Input data Block Start
(* ===== verification/Errors.v ===== *)
(** Exceptions: [src/src/makolet/domain/errors.py] and
    [adapters/persistence/errors.py].

    A raised exception carries its class, the class attributes [code] and
    [retryable], and the instance attributes the control flow reads
    ([transferred_bytes], [budget_limited], [reason]).  Messages are not kept: no
    code path branches on them. *)
From S2P Require Import Prelude.

(** The three reasons [DiscoveryBudgetExceededError.__init__] accepts. *)
Inductive discovery_reason := listing_request_limit | listing_byte_limit | listing_elapsed_limit.

(** One constructor per [MakoletError] subclass; the two classes with an extra
    instance attribute carry it. *)
Inductive makolet_class :=
  | MakoletError
  | DomainValidationError
  | InvalidStateTransitionError
  | SourceAccessError
  | SourceResponseError
  | SourceBlockedError
  | UnsafeRemoteError
  | DownloadLimitError (budget_limited : bool)
  | DiscoveryBudgetExceededError (reason : discovery_reason)
  | ChargeBudgetExceededError
  | ArchiveCapacityError
  | ArchiveIntegrityError
  | UnsafeArchiveError
  | MalformedDocumentError
  | QuarantinedFileError
  | RepositoryError
  | LeaseUnavailableError
  | MaintenanceModeError
  | NormalizedRebuildInterruptedError
  | QueryLimitError
  | NotFoundError
  | CatalogMatchConflictError.

(** Exceptions outside the [MakoletError] hierarchy that the modelled code raises
    or distinguishes.  The [Persistence*] classes derive from [RuntimeError].
    [CancelledError] derives from [BaseException] only, so [except Exception]
    does not catch it. *)
Inductive py_class :=
  | ValueError
  | RuntimeError
  | AssertionError
  | KeyError
  | TimeoutError
  | PersistenceConflictError
  | PersistenceNotFoundError
  | SnapshotValidationError
  | OtherException
  | CancelledError.

Inductive exn :=
  | MakoletExn (cls : makolet_class) (transferred_bytes : Z)
  | PyExn (cls : py_class).

#[export] Instance discovery_reason_eq_dec : EqDecision discovery_reason.
Proof. solve_decision. Defined.
#[export] Instance makolet_class_eq_dec : EqDecision makolet_class.
Proof. solve_decision. Defined.
#[export] Instance py_class_eq_dec : EqDecision py_class.
Proof. solve_decision. Defined.
#[export] Instance exn_eq_dec : EqDecision exn.
Proof. solve_decision. Defined.

(** The class attribute [code]. *)
Definition error_class_code (c : makolet_class) : string :=
  match c with
  | MakoletError => "makolet_error"
  | DomainValidationError => "domain_validation_error"
  | InvalidStateTransitionError => "invalid_state_transition"
  | SourceAccessError => "source_access_error"
  | SourceResponseError => "source_response_error"
  | SourceBlockedError => "source_blocked"
  | UnsafeRemoteError => "unsafe_remote"
  | DownloadLimitError _ => "download_limit_exceeded"
  | DiscoveryBudgetExceededError _ => "discovery_budget_exceeded"
  | ChargeBudgetExceededError => "charge_budget_exceeded"
  | ArchiveCapacityError => "archive_capacity_exhausted"
  | ArchiveIntegrityError => "archive_integrity_error"
  | UnsafeArchiveError => "unsafe_archive"
  | MalformedDocumentError => "malformed_document"
  | QuarantinedFileError => "file_quarantined"
  | RepositoryError => "repository_error"
  | LeaseUnavailableError => "lease_unavailable"
  | MaintenanceModeError => "maintenance_mode_active"
  | NormalizedRebuildInterruptedError => "normalized_rebuild_interrupted"
  | QueryLimitError => "query_limit_exceeded"
  | NotFoundError => "not_found"
  | CatalogMatchConflictError => "catalog_match_conflict"
  end.

(** The class attribute [retryable] ([False] unless the class overrides it). *)
Definition retryable (c : makolet_class) : bool :=
  match c with
  | SourceAccessError | DiscoveryBudgetExceededError _ | ChargeBudgetExceededError
  | ArchiveCapacityError | RepositoryError | LeaseUnavailableError
  | MaintenanceModeError | NormalizedRebuildInterruptedError => true
  | _ => false
  end.

(** [MakoletError.__init__]: a negative [transferred_bytes] is a [ValueError]. *)
Definition makolet_error (c : makolet_class) (transferred_bytes : Z) : exn :=
  if transferred_bytes <? 0 then PyExn ValueError else MakoletExn c transferred_bytes.

(** [isinstance(error, MakoletError)]. *)
Definition is_makolet (e : exn) : bool :=
  match e with MakoletExn _ _ => true | PyExn _ => false end.

(** [isinstance(error, Exception)]: everything but [CancelledError]. *)
Definition is_exception (e : exn) : bool :=
  match e with PyExn CancelledError => false | _ => true end.

(** [isinstance(error, ValueError)]; two Makolet classes also derive from it. *)
Definition is_value_error (e : exn) : bool :=
  match e with
  | PyExn ValueError | MakoletExn DomainValidationError _ | MakoletExn QueryLimitError _ => true
  | _ => false
  end.

(** [isinstance(error, RuntimeError)]. *)
Definition is_runtime_error (e : exn) : bool :=
  match e with
  | PyExn (RuntimeError | PersistenceConflictError | PersistenceNotFoundError
          | SnapshotValidationError) => true
  | _ => false
  end.

(** [getattr(error, "transferred_bytes", None)]. *)
Definition exn_transferred (e : exn) : option Z :=
  match e with MakoletExn _ n => Some n | PyExn _ => None end.

(** [error.transferred_bytes = n] on a Makolet error (a plain attribute write). *)
Definition set_transferred (n : Z) (e : exn) : exn :=
  match e with MakoletExn c _ => MakoletExn c n | PyExn c => PyExn c end.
Input data Block End
Search the listing for "RuntimeError" and show every line where it occurs.

> [Answer area]:
    or distinguishes.  The [Persistence*] classes derive from [RuntimeError].
  | RuntimeError
(** [isinstance(error, RuntimeError)]. *)
  | PyExn (RuntimeError | PersistenceConflictError | PersistenceNotFoundError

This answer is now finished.